Tree structure

class cellhint.pct.PredictiveClusteringTree(*, max_depth: int | None = None, min_samples_split: int | float = 20, min_samples_leaf: int | float = 10, min_weight_fraction_leaf: float = 0.0, random_state: int | None = None, max_leaf_nodes: int | None = None, F_test_prune: bool = True, p_thres: float = 0.05)[source]

Bases: DecisionTreeRegressor

Class that uses predictive clustering trees (PCT) for multi-output prediction. Note this is a specialized PCT with the prototype as the mean vector and the distance measure as the (sum of) intra-cluster variance. Such a PCT is equivalent to CART regression tree (with specialized parameters and post-pruning).

Parameters:
  • max_depth – Maximum possible depth of the tree, starting from the root node which has a depth of 0. Default to no limit.

  • min_samples_split – The minimum sample size (in absolute number or fraction) of a possible node. (Default: 20)

  • min_samples_leaf – The minimum sample size (in absolute number or fraction) of a possible leaf. (Default: 10)

  • min_weight_fraction_leaf – The minimum fraction out of total sample weights for a possible leaf. (Default: 0.0)

  • random_state – Random seed for column (feature) shuffling before selecting the best feature and threshold.

  • max_leaf_nodes – The maximum number of leaves, achieved by keeping high-quality (i.e., high impurity reduction) nodes. Default to no limit.

  • F_test_prune – Whether to use a F-test to prune the tree by removing unnecessary splits. (Default: True)

  • p_thres – p-value threshold for pruning nodes after F-test. (Default: 0.05)

n_features_in_

Number of features.

n_outputs_

Number of outputs.

tree_

A Tree object structured by parallel arrays.

p_value

F-test-based p-value for each node or leaf in the tree.

F_test() None[source]

F test for each internal node. For each node, the corresponding F distribution has the degrees of freedom n_output * (n_sample - 1) and n_output * (n_sample - 2), and the value (q) of node_impurity * n_sample / (n_sample - 1) divided by (left_child_impurity * left_n_sample + right_child_impurity * right_n_sample) / (n_sample - 2).

Returns:

Modified tree with F-test p-values.
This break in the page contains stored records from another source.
(* ===== verification/Codec.v ===== *)
(** * The attestation codec ([native/src/publication/codec.rs])

    Every value is written as a tagged, length-framed scalar behind a domain
    string, and digests are taken of the result.  Vectors grow through
    [try_reserve], so the writers run in the [World] monad. *)

From S2P Require Import Prelude Bytes Error Machine Hash Decimal Records.

Definition ATTESTATION_DOMAIN : bytes := str "pyowl-core:native-snapshot-publication-attestation:v1" ++ [0].
Definition DIAGNOSTIC_DOMAIN : bytes := str "pyowl-core:native-diagnostic:v1" ++ [0].
Definition DIAGNOSTICS_DOMAIN : bytes := str "pyowl-core:native-diagnostics-manifest:v1" ++ [0].
Definition LOAD_OPTIONS_DOMAIN : bytes := str "pyowl-core:native-load-options:v1" ++ [0].
Definition REPORT_DOMAIN : bytes := str "pyowl-core:native-load-report:v1" ++ [0].

(** ** Growing a vector *)

(** [encoding_limit], and [reserve]: the amounts never matter to the result. *)
Definition encoding_failed : string := "native publication encoding allocation failed".
Definition encoding_limit : NativeError := limit encoding_failed.
Definition reserve_encoding : M World unit := try_reserve encoding_failed.

(** [checked_add] of sizes, in sequence *)
Definition checked_sum (values : list Z) : M World Z :=
  lift (ofor_each (fun value total => ok_or (checked_add USIZE_MAX total value) encoding_limit) values 0).

(** [reserved], [owned], [append], [append_byte] *)
Definition reserved (capacity : Z) : M World bytes := reserve_encoding;; mret [].
Definition owned (value : bytes) : M World bytes := result ← reserved (len value); mret (result ++ value).
Definition append (target value : bytes) : M World bytes := reserve_encoding;; mret (target ++ value).
Definition append_byte (target : bytes) (value : Z) : M World bytes := reserve_encoding;; mret (target ++ [value]).

(** [append_decimal_usize] *)
Definition append_decimal_usize (target : bytes) (value : Z) : M World bytes :=
  digits ← lift (unsigned_decimal value); append target digits.

(** [append_frame] *)
Definition append_frame (target value : bytes) : M World bytes :=
  digits ← lift (decimal_length (len value));
  additional ← checked_sum [digits; 1; len value];
  reserve_encoding;;
  target ← append_decimal_usize target (len value);
  target ← append_byte target 58;
  append target value.

(** ** Scalars *)

(** [tagged_frame], [prefixed], [prefixed_terminated] *)
Definition tagged_frame (tag : Z) (value : bytes) : M World bytes :=
  digits ← lift (decimal_length (len value));
  capacity ← checked_sum [1; digits; 1; len value];
  result ← reserved capacity;
  result ← append_decimal_usize (result ++ [tag]) (len value);
  mret (result ++ [58] ++ value).
Definition prefixed (tag : Z) (value : bytes) : M World bytes :=
  capacity ← checked_sum [len value; 1];
  result ← reserved capacity;
  mret (result ++ [tag] ++ value).
Definition prefixed_terminated (tag : Z) (value : bytes) : M World bytes :=
  capacity ← checked_sum [len value; 2];
  result ← reserved capacity;
  mret (result ++ [tag] ++ value ++ [59]).

(** [scalar_sequence]; [framed_length] is its first loop. *)
Definition framed_length (values : list bytes) : M World Z :=
  lift (ofor_each (fun value body_length =>
    digits ← decimal_length (len value);
    ok_or (n ← checked_add USIZE_MAX body_length digits;
           n ← checked_add USIZE_MAX n 1;
           checked_add USIZE_MAX n (len value)) encoding_limit) values 0).
Definition scalar_sequence (values : list bytes) : M World bytes :=
  body_length ← framed_length values;
  digits ← lift (decimal_length body_length);
  capacity ← checked_sum [1; digits; 1; body_length];
  result ← reserved capacity;
  result ← append_decimal_usize (result ++ [113]) body_length;
  for_each (fun value result => append_frame result value) values (result ++ [58]).

(** [domain_sequence] *)
Definition domain_sequence (domain : bytes) (values : list bytes) : M World bytes :=
  sequence ← scalar_sequence values;
  capacity ← checked_sum [len domain; len sequence];
  result ← reserved capacity;
  mret (result ++ domain ++ sequence).

Definition scalar_none : M World bytes := owned (str "n").
Definition scalar_bool (value : bool) : M World bytes := owned (if value then str "b1" else str "b0").
Definition scalar_str (value : bytes) : M World bytes := tagged_frame 115 value.
Definition scalar_bytes (value : bytes) : M World bytes := tagged_frame 121 value.
Definition scalar_iri (value : bytes) : M World bytes := tagged_frame 114 value.
Definition scalar_u64 (value : Z) : M World bytes :=
  digits ← lift (unsigned_decimal value); prefixed_terminated 105 digits.
Definition scalar_positive (value : PositiveIntegerV1) : M World bytes :=
  prefixed_terminated 105 (positive_decimal value).
Definition scalar_i64 (value : Z) : M World bytes :=
  digits ← lift (unsigned_decimal (Z.abs value));
  if 0 <=? value then prefixed_terminated 105 digits else
  capacity ← checked_sum [len digits; 3];
  result ← reserved capacity;
  mret (result ++ str "i-" ++ digits ++ [59]).

(** [value.map_or_else(scalar_none, scalar)] *)
Definition scalar_optional {A} (scalar : A -> M World bytes) (value : option A) : M World bytes :=
  match value with Some value => scalar value | None => scalar_none end.
Definition scalar_optional_bool : option bool -> M World bytes := scalar_optional scalar_bool.
Definition scalar_optional_str : option bytes -> M World bytes := scalar_optional scalar_str.
Definition scalar_optional_iri : option bytes -> M World bytes := scalar_optional scalar_iri.
Definition scalar_optional_bytes : option bytes -> M World bytes := scalar_optional scalar_bytes.
Definition scalar_optional_u64 : option Z -> M World bytes := scalar_optional scalar_u64.
Definition scalar_optional_positive : option PositiveIntegerV1 -> M World bytes := scalar_optional scalar_positive.

(** ** Floats, in the notation of Python's [float.hex] *)

Definition hex_digit (n : Z) : Z := if n <? 10 then 48 + n else 87 + n.

(** [append_fraction_hex]: the 13 nibbles of the fraction. *)
Definition fraction_shifts : list Z := [48; 44; 40; 36; 32; 28; 24; 20; 16; 12; 8; 4; 0].
Definition append_fraction_hex (target : bytes) (fraction : Z) : M World bytes :=
  reserve_encoding;;
  mret (target ++ map (fun shift => hex_digit (Z.land (Z.shiftr fraction shift) 0xf)) fraction_shifts).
Leaves are assigned 1 constantly.

Return type:

None

fit(X, y, sample_weight=None) None[source]

Fit a PCT with the training dataset.

Parameters:
  • X – Sample-by-feature array-like matrix.
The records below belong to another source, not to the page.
(** ** Freezing *)

(** The storage shares the records of the draft ([Arc]); the Python handle of
    a publication owns a reference to it. *)
Record PublicationStorageV1 := mkPublicationStorage {
  st_arena : NativeArena;
  st_documents : list DocumentPublicationV1;
  st_document_members : list DocumentMembersV1;
  st_import_manifest : ImportManifestV1;
  st_root_document_key : bytes;
  st_load_options : LoadOptionsV1;
  st_diagnostics : list DiagnosticV1;
  st_report : LoadReportV1;
  st_capability_bits : Z;
  st_root_table_sha256 : bytes;
  st_fingerprint_inputs_sha256 : bytes;
  st_source_manifest_sha256 : bytes;
  st_provenance_manifest_sha256 : bytes;
  st_attestation : NativeSnapshotAttestationV1;
  st_counters : PublicationCountersV1
}.

Record NativeSnapshotPublicationV1 := mkPublication {
  pub_version : Z;
  pub_ledger_sha256 : bytes;
  pub_documents : list DocumentPublicationV1;
  pub_import_manifest : ImportManifestV1;
  pub_root_document_key : bytes;
  pub_load_options : LoadOptionsV1;
  pub_diagnostics : list DiagnosticV1;
  pub_report : LoadReportV1;
  pub_capability_bits : Z;
  pub_root_table_sha256 : bytes;
  pub_fingerprint_inputs_sha256 : bytes;
  pub_source_manifest_sha256 : bytes;
  pub_provenance_manifest_sha256 : bytes;
  pub_storage : PublicationStorageV1
}.

(** The literal [NativeSnapshotAttestationV1 { .. }] *)
Definition draft_attestation (draft : PublicationDraftV1) (a : Aggregates)
    (diagnostics_manifest load_options report_sha : bytes) : outcome NativeSnapshotAttestationV1 :=
  let report := draft_report draft in
  document_count ← usize_u64 (len (draft_documents draft));
  import_edge_count ← usize_u64 (len (manifest_edges (draft_import_manifest draft)));
  mret {|
    att_version := PUBLICATION_VERSION_V1;
    att_ledger_sha256 := PUBLICATION_LEDGER_SHA256_V1;
    att_root_table_sha256 := draft_root_table_sha256 draft;
    att_fingerprint_inputs_sha256 := draft_fingerprint_inputs_sha256 draft;
    att_source_manifest_sha256 := draft_source_manifest_sha256 draft;
    att_provenance_manifest_sha256 := draft_provenance_manifest_sha256 draft;
    att_diagnostics_manifest_sha256 := diagnostics_manifest;
    att_load_options_sha256 := load_options;
    att_report_sha256 := report_sha;
    att_document_count := document_count;
    att_import_edge_count := import_edge_count;
    att_diagnostic_count := agg_diagnostics a;
    att_ontology_annotation_count := agg_annotations a;
    att_stored_axiom_count := agg_axioms a;
    att_effective_axiom_count := report_effective_axiom_count report;
    att_extension_count := agg_extensions a;
    att_total_source_bytes := agg_source_bytes a;
    att_source_map_entry_count := agg_source_map_entries a;
    att_origin_entry_count := agg_origin_entries a;
    att_rdf_mapping_report_count := agg_rdf_reports a;
    att_capability_bits := draft_capability_bits draft;
    att_api_version := report_api_version report;
    att_model_schema := report_model_schema report;
    att_backend := report_backend report;
    att_root_document_key := draft_root_document_key draft;
    att_owl2_dl_validated := report_owl2_dl_validated report;
    att_owl2_dl_conforms := report_owl2_dl_conforms report;
    att_owl2_dl_report_sha256 := report_owl2_dl_report_sha256 report
  |}.

Definition freeze_storage (draft : PublicationDraftV1) (attestation : NativeSnapshotAttestationV1)
    (counters : PublicationCountersV1) : PublicationStorageV1 :=
  {| st_arena := draft_arena draft; st_documents := draft_documents draft;
     st_document_members := draft_document_members draft; st_import_manifest := draft_import_manifest draft;
     st_root_document_key := draft_root_document_key draft; st_load_options := draft_load_options draft;
     st_diagnostics := draft_diagnostics draft; st_report := draft_report draft;
     st_capability_bits := draft_capability_bits draft; st_root_table_sha256 := draft_root_table_sha256 draft;
     st_fingerprint_inputs_sha256 := draft_fingerprint_inputs_sha256 draft;
     st_source_manifest_sha256 := draft_source_manifest_sha256 draft;
     st_provenance_manifest_sha256 := draft_provenance_manifest_sha256 draft;
     st_attestation := attestation; st_counters := counters |}.

Definition publication_of (storage : PublicationStorageV1) : NativeSnapshotPublicationV1 :=
  {| pub_version := PUBLICATION_VERSION_V1; pub_ledger_sha256 := PUBLICATION_LEDGER_SHA256_V1;
     pub_documents := st_documents storage; pub_import_manifest := st_import_manifest storage;
     pub_root_document_key := st_root_document_key storage; pub_load_options := st_load_options storage;
     pub_diagnostics := st_diagnostics storage; pub_report := st_report storage;
     pub_capability_bits := st_capability_bits storage; pub_root_table_sha256 := st_root_table_sha256 storage;
     pub_fingerprint_inputs_sha256 := st_fingerprint_inputs_sha256 storage;
     pub_source_manifest_sha256 := st_source_manifest_sha256 storage;
     pub_provenance_manifest_sha256 := st_provenance_manifest_sha256 storage; pub_storage := storage |}.

(** [PublicationDraftV1::freeze] *)
Definition PublicationDraftV1_freeze (draft : PublicationDraftV1) : M World NativeSnapshotPublicationV1 :=
  aggregates ← validate_publication draft;
  diagnostics_manifest_sha256 ←
    diagnostics_digest (draft_diagnostics draft) (draft_documents draft) (draft_import_manifest draft);
  load_options_sha256 ← load_options_digest (draft_load_options draft);
  report_sha256 ← report_digest (draft_report draft);
  attestation ← lift (draft_attestation draft aggregates diagnostics_manifest_sha256 load_options_sha256 report_sha256);
  _ ← attestation_digest attestation;
  counters ← lift (publication_counters draft);
  mret (publication_of (freeze_storage draft attestation counters)).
  • y – Sample-by-output array-like matrix.

  • sample_weight – Sample weights. Default to equal sample weights.

Returns:

Fitted and (possibly) pruned tree.

Return type:

None

is_node(index: int) bool[source]

Check whether a given index is a node.

Parameters:

index – Index of the node/leaf in the arrays of the tree structure.

Returns:

True or False indicating whether the given index is an internal node.

Return type:

bool

prune_node(index: int) None[source]

Prune all descendents of a given node. This node will become a leaf.

Parameters:

index – Index of the node/leaf in the tree structure.

Returns:

Modified tree with all descendents of a given node pruned.

Return type:

None

prune_tree(p_thres: float = 0.05) None[source]

Prune a tree based on F-test p values.

Parameters:

p_thres – p-value threshold to prune nodes. (Default: 0.05)

Returns:

Modified tree with unnecessary splits removed.

Return type:

None

score(X, y, sample_weight=None) float[source]
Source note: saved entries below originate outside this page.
(* ===== verification/PublishSound.v ===== *)
(** * What validation establishes

    [consistent draft] is the specification of a publication; every draft that
    [validate_publication] accepts is consistent, its aggregates are the totals
    of the draft, and validation panics on no well-typed draft. *)

From S2P Require Import Prelude Bytes Error Machine Schema Lexical Varint Arena Decimal Records Codec CodecTheorems Publish.

(** ** Well-typed drafts

    What the types of the records promise: strings are UTF-8 and fit in
    memory, digests have 32 bytes, counters 64 bits. *)

Definition utf8 (value : bytes) : Prop := is_utf8 value = true.

Record diagnostic_ok (d : DiagnosticV1) : Prop := {
  do_typed : diagnostic_typed d;
  do_iri : option_all utf8 (diag_document_iri d);
  do_chain : Forall utf8 (diag_import_chain d)
}.
Definition ontology_ok (v : OntologyIdV1) : Prop := option_all utf8 (ontology_iri v) /\ option_all utf8 (version_iri v).

Record document_ok (d : DocumentPublicationV1) : Prop := {
  doc_ontology_ok : ontology_ok (doc_ontology_id d);
  doc_iris_ok : option_all utf8 (doc_document_iri d) /\ option_all utf8 (prov_document_iri (doc_provenance d));
  doc_imports_ok : Forall utf8 (doc_direct_imports d);
  doc_diagnostics_ok : Forall diagnostic_ok (doc_diagnostics d);
  doc_key_fits : fits (doc_document_key d);
  doc_counts_ok : Forall is_u64 [doc_ontology_annotation_count d; doc_axiom_count d; doc_extension_count d;
    prov_byte_length (doc_provenance d); doc_source_map_entry_count d; doc_origin_entry_count d]
}.
Definition record_ok (r : ImportDocumentV1) : Prop := ontology_ok (idoc_ontology_id r) /\ option_all utf8 (idoc_document_iri r).
Record edge_ok (e : ImportEdgeV1) : Prop := {
  edge_iri_ok : utf8 (edge_import_iri e);
  edge_texts_ok : fits (edge_importing_document_key e) /\ fits (edge_import_iri e);
  edge_diagnostic_ok : option_all diagnostic_ok (edge_diagnostic e)
}.
(** The rows of a document: a slice of four-byte identifiers is at most [isize::MAX] bytes. *)
Definition members_ok (m : DocumentMembersV1) : Prop :=
  Forall (fun rows : list Z => 4 * len rows < 2 ^ 63)
    [members_ontology_annotations m; members_axioms m; members_extensions m].

(** ** Strings and diagnostics *)

Lemma owp_metadata value maximum (Q : unit -> Prop) :
  (value <> [] -> len value <= maximum -> Q tt) -> owp (validate_metadata_string value maximum) Q.
Proof.
  intros HQ. unfold validate_metadata_string. repeat step. apply HQ; [by intros ->|by bool_to_prop].
Qed.

Lemma owp_iri_string value (Q : unit -> Prop) :
  utf8 value -> (valid_iri value -> len value <= MAX_IRI_BYTES -> Q tt) -> owp (validate_iri_string value) Q.
Proof.
  intros Hu HQ. unfold validate_iri_string. step. apply owp_metadata. intros _ Hl.
  apply owp_validate_iri; [done|]. intros Hv. by apply HQ.
Qed.

Lemma owp_optional_iri value (Q : unit -> Prop) : option_all utf8 value -> Q tt -> owp (validate_optional_iri value) Q.
Proof. intros Hu HQ. destruct value as [value|]; [|done]. by apply owp_iri_string. Qed.

Lemma owp_ontology_id value (Q : unit -> Prop) : ontology_ok value -> Q tt -> owp (validate_ontology_id value) Q.
Proof.
  intros [Ho Hv] HQ. unfold validate_ontology_id. step. apply owp_optional_iri; [done|]. step.
  apply owp_optional_iri; [done|]. by repeat step.
Qed.

(** A loop of checks. *)
Lemma owp_checks {A} (f : A -> outcome unit) values (Q : unit -> Prop) :
  Forall (fun x => f x <> Panic) values -> Q tt -> owp (ofor_each (fun x (_ : unit) => f x) values tt) Q.
Proof.
  intros Hf HQ. induction Hf as [|x values Hx _ IH]; cbn [ofor_each]; [done|].
  apply owp_bind, owp_intro; [done|]. intros [] _. exact IH.
Qed.

Lemma owp_metadata_texts texts (Q : unit -> Prop) : Q tt -> owp (validate_metadata_texts texts) Q.
Proof.
  intros HQ. apply (owp_checks (fun text => match text with
    | Some text => validate_metadata_string text MAX_METADATA_STRING_BYTES | None => Ok tt end)); [|done].
  apply Forall_true. intros [text|]; [|done]. eapply owp_no_panic, (owp_metadata _ _ (fun _ => True)). done.
Qed.

Lemma owp_diagnostic d (Q : unit -> Prop) : diagnostic_ok d -> Q tt -> owp (validate_diagnostic d) Q.
Proof.
  intros [_ Hi Hc] HQ. unfold validate_diagnostic. do 2 step. step. apply owp_metadata. intros _ _.
  step. apply owp_metadata. intros _ _. step. apply owp_optional_iri; [done|].
  do 2 step. do 2 step. step. apply owp_checks.
  { eapply Forall_impl; [exact Hc|]. intros iri Hiri. eapply owp_no_panic, (owp_iri_string _ (fun _ => True)); done. }
  step. eapply owp_mono; [|eapply (owp_for_each _ (fun _ _ => True)); [done|]]; [by intros|].
  intros [k v] rest earlier _. unfold validate_detail. step. apply owp_metadata. intros _ _. do 2 step.
  destruct v as [text| |]; cbn [snd]; step; [|done|done]. by apply owp_metadata.
Qed.

Lemma owp_diagnostics values (Q : unit -> Prop) :
  Forall diagnostic_ok values -> (len values <= MAX_DIAGNOSTICS_PER_SEQUENCE -> Q tt) -> owp (validate_diagnostics values) Q.
Proof.
  intros Hv HQ. unfold validate_diagnostics. do 2 step. apply owp_checks; [|apply HQ; by bool_to_prop].
  eapply Forall_impl; [exact Hv|]. intros d Hd. eapply owp_no_panic, (owp_diagnostic _ (fun _ => True)); done.
Qed.

(** ** Documents *)

(** The order of direct imports: that of their canonical rows. *)
Definition iri_key (iri : bytes) : bytes := [1; 2] ++ varint (len iri) ++ iri.
Definition iri_lt (x y : bytes) : Prop := bytes_lt (iri_key x) (iri_key y).
#[export] Instance iri_lt_transitive : Transitive iri_lt.
Proof. intros x y z. unfold iri_lt. apply StrictOrder_Transitive. Qed.

Definition published_iri (iri : bytes) : Prop := valid_iri iri /\ len iri <= MAX_IRI_BYTES.
Definition imports_valid (imports : list bytes) : Prop :=
  StronglySorted iri_lt imports /\ Forall published_iri imports.

Lemma wp_canonical_iri_bytes iri (Q : bytes -> World -> Prop) w :
  len iri <= MAX_IRI_BYTES -> (forall w', Q (iri_key iri) w') -> wp (canonical_iri_bytes iri) Q w.
Proof.
  intros Hl HQ. unfold canonical_iri_bytes. do 2 step. do 2 step. step. step. conversions.
  unfold encode_varint. rewrite encode_u64_loop_varint by (change (128 ^ Z.of_nat 10) with (2 ^ 70); unfold MAX_IRI_BYTES in *; lia).
  rewrite <- app_assoc. apply HQ.
Qed.

Lemma wp_direct_imports imports (Q : World -> Prop) w :
  Forall utf8 imports -> (imports_valid imports -> forall w', Q w') ->
  wp (for_each direct_import imports None) (fun _ w' => Q w') w.
Proof.
  intros Hu HQ. eapply wp_mono; [eapply (wp_for_each _ (fun rest previous _ => Forall utf8 rest /\
    exists done, imports = done ++ rest /\ imports_valid done /\ previous = option_map iri_key (last done)))|].
  - split; [done|]. exists []. split; [done|]. split; [|done]. split; constructor.
  - intros iri rest previous w1 [Hr (done & -> & [Hs Hv] & ->)]. apply Forall_cons in Hr as [Hi Hr].
    unfold direct_import. step. step. apply owp_iri_string; [done|]. intros Hiri Hl.
    step. apply wp_canonical_iri_bytes; [done|]. intros w2. do 2 step. step. split; [done|].
    exists (done ++ [iri]). rewrite <- app_assoc, last_snoc. split; [reflexivity|]. split; [|reflexivity]. split.
    + apply sorted_snoc; [exact _|exact Hs|]. intros y Hy. rewrite Hy in *. cbn in *. by apply bytes_leb_false.
    + apply Forall_app. split; [exact Hv|]. by apply Forall_singleton.
  - intros previous w1 [_ (done & E & Hd & _)]. rewrite app_nil_r in E. subst. by apply HQ.
Qed.

Lemma owp_provenance v (Q : unit -> Prop) :
  option_all utf8 (prov_document_iri v) -> Q tt -> owp (validate_provenance v) Q.
Proof.
  intros Hi HQ. unfold validate_provenance. step. apply owp_optional_iri; [done|]. step. apply owp_metadata_texts.
  step. apply owp_metadata. intros _ _. by apply owp_metadata.
Qed.

Lemma wp_document d (Q : unit -> World -> Prop) w :
  document_ok d ->
  (imports_valid (doc_direct_imports d) -> len (doc_direct_imports d) <= MAX_DIRECT_IMPORTS_PER_DOCUMENT ->
   len (doc_diagnostics d) <= MAX_DIAGNOSTICS_PER_SEQUENCE -> len (doc_document_key d) <= MAX_DOCUMENT_KEY_BYTES ->
   forall w', Q tt w') ->
  wp (validate_document d) Q w.
Proof.
  intros [Ho [Hd Hp] Hi Hdiag _ _] HQ. unfold validate_document. step. step. apply owp_metadata. intros _ Hkey.
  step. step. apply owp_ontology_id; [done|]. step. step. apply owp_optional_iri; [done|].
  do 2 step. step. apply wp_direct_imports; [done|]. intros Himp w1.
  step. step. apply owp_provenance; [done|]. step. step. cbn [owp validate_fingerprint].
  step. step. apply owp_diagnostics; [done|]. intros Hn. step. bool_to_prop. by apply HQ.
Qed.

Lemma owp_import_document r (Q : unit -> Prop) : record_ok r -> Q tt -> owp (validate_import_document r) Q.
Proof.
  intros [Ho Hd] HQ. unfold validate_import_document. step. apply owp_metadata. intros _ _.
  step. apply owp_ontology_id; [done|]. step. by apply owp_optional_iri.
Qed.

(** An edge has a target exactly when it is resolved. *)
Definition edge_resolved (e : ImportEdgeV1) : Prop :=
  edge_status e = EdgeStatus_Resolved <-> edge_resolved_document_key e <> None.

Lemma owp_import_edge e (Q : unit -> Prop) :
  edge_ok e -> (edge_resolved e -> Q tt) -> owp (validate_import_edge e) Q.
Proof.
  intros [Hi _ Hd] HQ. unfold validate_import_edge. step. apply owp_metadata. intros _ _.
  step. apply owp_iri_string; [done|]. intros _ _.
  step. apply (owp_mono _ (fun _ => edge_resolved e)).
  - intros [] Hr. step. apply (owp_mono _ (fun _ => True)).
    { intros [] _. step. apply owp_metadata_texts. destruct (edge_diagnostic e); [|by apply HQ].
      apply owp_diagnostic; [done|]. by apply HQ. }
    destruct (edge_resolved_document_key e); [|done]. by apply owp_metadata.
  - unfold edge_resolved. case_bool_decide as Hs; step;
      (destruct (edge_resolved_document_key e); [|]); try done; split; try done; by intros [].
Qed.

Lemma document_record_matches_spec d r :
  document_record_matches d r = true ->
  doc_document_key d = idoc_document_key r /\ doc_ontology_id d = idoc_ontology_id r /\
  doc_document_iri d = idoc_document_iri r /\ prov_source_sha256 (doc_provenance d) = idoc_source_sha256 r /\
  doc_document_fingerprint d = idoc_document_fingerprint r /\ prov_format (doc_provenance d) = idoc_format r.
Proof. unfold document_record_matches. rewrite !andb_true_iff, !bool_decide_eq_true. tauto. Qed.

(** ** Members *)

(** Identifiers in ascending order that resolve in the arena to the right category. *)
Definition row_of (arena : NativeArena) (expected : option Category) (identifier : Z) : Prop :=
  exists row, get_at (canonical_rows (tables arena)) identifier = Some row /\
    match expected with Some category => frozen_category row = category | None => True end.
Definition rows_valid (arena : NativeArena) (expected : option Category) (rows : list Z) : Prop :=
  StronglySorted Z.lt rows /\ Forall (row_of arena expected) rows.

Lemma owp_member_rows arena rows expected (Q : unit -> Prop) :
  (rows_valid arena expected rows -> Q tt) -> owp (validate_member_rows arena rows expected) Q.
Proof.
  intros HQ. unfold validate_member_rows. step.
  eapply owp_mono; [|eapply (owp_for_each _ (fun rest previous =>
    exists done, rows = done ++ rest /\ rows_valid arena expected done /\ previous = last done))].
  - intros previous (done & E & Hd & _). rewrite app_nil_r in E. subst. step. by apply HQ.
  - exists []. split; [done|]. split; [|done]. split; constructor.
  - intros i rest previous (done & -> & [Hs Hv] & ->). unfold validate_member, canonical_row_at. do 2 step. step. step.
    do 3 step. exists (done ++ [i]). rewrite <- app_assoc, last_snoc. split; [done|]. split; [|done]. split.
    + apply sorted_snoc; [exact _|exact Hs|]. intros y Hy. rewrite Hy in *. by bool_to_prop.
    + apply Forall_app. split; [exact Hv|]. apply Forall_singleton. eexists. split; [eassumption|].
      destruct expected; [|done]. bool_to_prop. by eapply bool_decide_eq_true_1.
Qed.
Calculate the coefficient of determination between the prediction and truth. Different from multi-output problem where each output is calculated separately and the final R2 score is averaged across outputs, the score here is defined by considering each sample vector as a ‘real’ sample.

Parameters:
  • X – Sample-by-feature query matrix.

  • y – Sample-by-output truth matrix.

  • sample_weight – Sample weights applied to squared distance of each sample.

Returns:

Coefficient of determination.

Return type:

float